- IATA: PVF; ICAO: KPVF; FAA LID: PVF;

Summary
- Airport type: Public
- Owner: El Dorado County
- Serves: Placerville, California
- Elevation AMSL: 2,585 ft / 788 m
- Coordinates: 38°43′27″N 120°45′12″W﻿ / ﻿38.72417°N 120.75333°W

Map
- PVF

Runways
| Direction | Length |  | Surface |
| ft | m |
| 5/23 | 4,201 | 1,280 | Asphalt |

Helipads
| Number | Length |  | Surface |
| ft | m |
| H1 | 50 | 15 | Concrete |

Statistics (2010)
- Aircraft operations: 66,000
- Based aircraft: 138
- Source: Federal Aviation Administration

= Placerville Airport =

Placerville Airport is three miles east of Placerville, in El Dorado County, California, United States. The National Plan of Integrated Airport Systems for 2011–2015 categorized it as a general aviation airport.
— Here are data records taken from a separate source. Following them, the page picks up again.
(** ** [Piece.move] *)

(** C5: [move] empties the cell of the old position, stores [end] in
    the piece and stores the piece at [board[end]]; no other cell
    changes.  The three assignments run in this order, so when [end] is
    the old position that cell ends up holding the piece. *)
Theorem piece_move_effect (h : heap) (b : board) (self : ref) (end_ : pos) :
  let old := position (h self) in
  let h' := (Piece_move self end_ (h, b)).1 in
  let b' := (Piece_move self end_ (h, b)).2 in
  b' = <[end_ := Some self]> (<[old := None]> b)
  ∧ <[old := None]> b !! old = Some None
  ∧ position (h' self) = end_
  ∧ b' !! end_ = Some (Some self)
  ∧ (old ≠ end_ → b' !! old = Some None)
  ∧ (∀ k, k ≠ old → k ≠ end_ → b' !! k = b !! k)
  ∧ cls (h' self) = cls (h self)
  ∧ color (h' self) = color (h self)
  ∧ (∀ r, r ≠ self → h' r = h r).
Proof.
  simpl. repeat split.
  - apply lookup_insert_eq.
  - by rewrite fn_lookup_insert.
  - apply lookup_insert_eq.
  - intros Hne. rewrite lookup_insert_ne by done. apply lookup_insert_eq.
  - intros k Hold Hend. by rewrite !lookup_insert_ne.
  - by rewrite fn_lookup_insert.
  - by rewrite fn_lookup_insert.
  - intros r Hr. by rewrite fn_lookup_insert_ne.
Qed.

(** ** Pawns *)

Lemma pawn_find_off_rank y_initial y_add self x y :
  y ≠ y_initial → 0 ≤ x < 8 → 0 ≤ y + y_add < 8 →
  Pawn_find y_initial y_add self x y = {[ (x, y + y_add) ]}.
Proof.
  intros Hy Hx Hf. unfold Pawn_find. rewrite clean_moves_filter.
  unfold Pawn_find_body. rewrite bool_decide_false by done.
  apply (filter_singleton_True_L (C := gset pos)); [apply _|].
  apply Is_true_true, check_range_spec. simpl. lia.
Qed.

(** C8: a Pawn whose color equals the "down" color has starting rank 6
    and increment -1, any other Pawn rank 1 and increment +1; the "down"
    Pawn at (4,6) can go to (4,5) and (4,4), and once moved to (4,5)
    only to (4,4); the two-square destination is in the set exactly on
    the starting rank. *)
Theorem pawn_two_square_option (player_down : str) :
  (∀ color position,
     cls (Pawn_init player_down color position)
     = if bool_decide (chars color = chars player_down) then CPawn 6 (-1) else CPawn 1 1)
  ∧ (∀ (h : heap) (self : ref) (b : board) (color : str),
       chars color = chars player_down →
       let h0 := <[self := Pawn_init player_down color (4, 6)]> h in
       let h1 := (Piece_move self (4, 5) (h0, b)).1 in
       find h0 self 4 6 = {[ (4, 5); (4, 4) ]}
       ∧ position (h1 self) = (4, 5)
       ∧ find h1 self 4 5 = {[ (4, 4) ]})
  ∧ (∀ color position (self : ref) x y,
       match cls (Pawn_init player_down color position) with
       | CPawn y_initial y_add =>
           (x, y + y_add * 2) ∈ Pawn_find y_initial y_add self x y
           ↔ y = y_initial ∧ 0 ≤ x < 8
       | _ => False
       end).
Proof.
  split; [|split].
  - intros color position. unfold Pawn_init, str_eq. by case_bool_decide.
  - intros h self b color Hcolor. simpl. unfold find. rewrite !fn_lookup_insert. simpl.
    unfold Pawn_init, str_eq. rewrite bool_decide_true by done. simpl.
    split; [|split; [done|]].
    + unfold Pawn_find. rewrite clean_moves_filter. by vm_compute.
    + by rewrite pawn_find_off_rank.
  - intros color position self x y. unfold Pawn_init.
    destruct (str_eq color player_down); simpl; unfold Pawn_find; rewrite elem_of_clean_moves;
      unfold Pawn_find_body; case_bool_decide;
      rewrite ?elem_of_union, !elem_of_singleton, !pair_equal_spec; simpl; lia.
Qed.

Lemma truthy_singleton (e : pos) : truthy (PySet {[ e ]}) = true.
Proof.
  simpl. rewrite bool_decide_false; [done|].
  intros He. assert (e ∈ (∅ : gset pos)) as Hin by (rewrite <- He; by apply elem_of_singleton).
  by apply not_elem_of_empty in Hin.
Qed.

Lemma empty_squares_occupied (b : board) (e : pos) (other : ref) :
  b !! e = Some (Some other) → empty_squares b {[ e ]} = Return ∅.
Proof.
  intros Hb. unfold empty_squares. rewrite bool_decide_true.
  - f_equal. apply (filter_singleton_False_L (C := gset pos)); [apply _|]. by rewrite Hb.
  - apply set_Forall_singleton. by rewrite Hb.
Qed.

(** C10: a Pawn off its starting rank whose forward square holds a piece
    of another color may move straight onto it: [check_move] returns
    the one-square set, which is truthy. *)
Theorem pawn_straight_capture (h : heap) (b : board) (self other : ref)
    (y_initial y_add x y : Z) :
  cls (h self) = CPawn y_initial y_add →
  position (h self) = (x, y) →
  y ≠ y_initial →
  0 ≤ x < 8 → 0 ≤ y + y_add < 8 →
  b !! (x, y + y_add) = Some (Some other) →
  chars (color (h self)) ≠ chars (color (h other)) →
  check_move h self (x, y + y_add) b = Return (PySet {[ (x, y + y_add) ]})
  ∧ accepts (check_move h self (x, y + y_add) b) = true.
Proof.
  intros Hcls Hpos Hy Hx Hf Hb Hcol.
  assert (Hres : check_move h self (x, y + y_add) b = Return (PySet {[ (x, y + y_add) ]})).
  { unfold check_move. rewrite Hcls.
    unfold Pawn_check_move, _check_blocks, _check_move_found, check_move_body, find.
    rewrite Hcls, Hpos. cbn [fst snd mbind result_bind].
    rewrite pawn_find_off_rank by done.
    unfold getitem. rewrite Hb, truthy_singleton.
    cbn [negb contains same_color mbind result_bind].
    rewrite (bool_decide_true (_ ∈ _)) by (by apply elem_of_singleton).
    unfold str_is. rewrite (bool_decide_false (color _ = _)) by congruence.
    cbn [negb mbind result_bind]. rewrite truthy_singleton.
    rewrite (empty_squares_occupied b _ other) by done.
    cbn [negb mbind result_bind].
    rewrite size_empty, size_singleton.
    rewrite (bool_decide_true (_ = _ - 1)) by done. by rewrite orb_true_r. }
  split; [done|]. rewrite Hres. apply truthy_singleton.
Qed.

Lemma pawn_straight_capture_witness :
  check_move pawn_and_knight 0%nat (4, 4 + -1) faced_pawn = Return (PySet {[ (4, 4 + -1) ]})
  ∧ accepts (check_move pawn_and_knight 0%nat (4, 4 + -1) faced_pawn) = true.
Proof.
  apply (pawn_straight_capture pawn_and_knight faced_pawn 0%nat 1%nat 6 (-1) 4 4);
    try reflexivity; try lia; try discriminate.
Defined.

(** ** Sliding pieces *)

Lemma in_range_squares (p : pos) : 0 ≤ p.1 < 8 → 0 ≤ p.2 < 8 → p ∈ squares.
Proof.
  destruct p as [x y]. simpl. intros Hx Hy. unfold squares, range.
  apply list_elem_of_bind. exists x. split; [|apply elem_of_seqZ; lia].
  apply list_elem_of_bind. exists y. split; [|apply elem_of_seqZ; lia].
  by apply list_elem_of_singleton.
Qed.

Lemma find_squares (h : heap) (self : ref) (x y : Z) (p : pos) :
  p ∈ find h self x y → p ∈ squares.
Proof.
  find_cases h self; rewrite !elem_of_clean_moves;
    intros; apply in_range_squares; tauto.
Qed.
As of January 2024, there are no passenger airlines operating scheduled flights from or to the airport. From 1977 to 1978 California Air Commuter scheduled Piper Navajo flights to Placerville.

==Facilities==
Placerville Airport covers 243 acres (98 ha) at an elevation of 2,585 feet (788 m). Its one runway, 5/23, is 4,201 by 75 feet (1,280 x 23 m). It has one helipad, H1, 50 by 50 feet (15 x 15 m).

In the year ending April 30, 2010 the airport had 66,000 aircraft operations, average 180 per day: 97% general aviation, 1.5% air taxi, and 1.5% military. 138 aircraft were then based at the airport: 96% single-engine, 2% multi-engine, 1% helicopter, and 1% ultralight.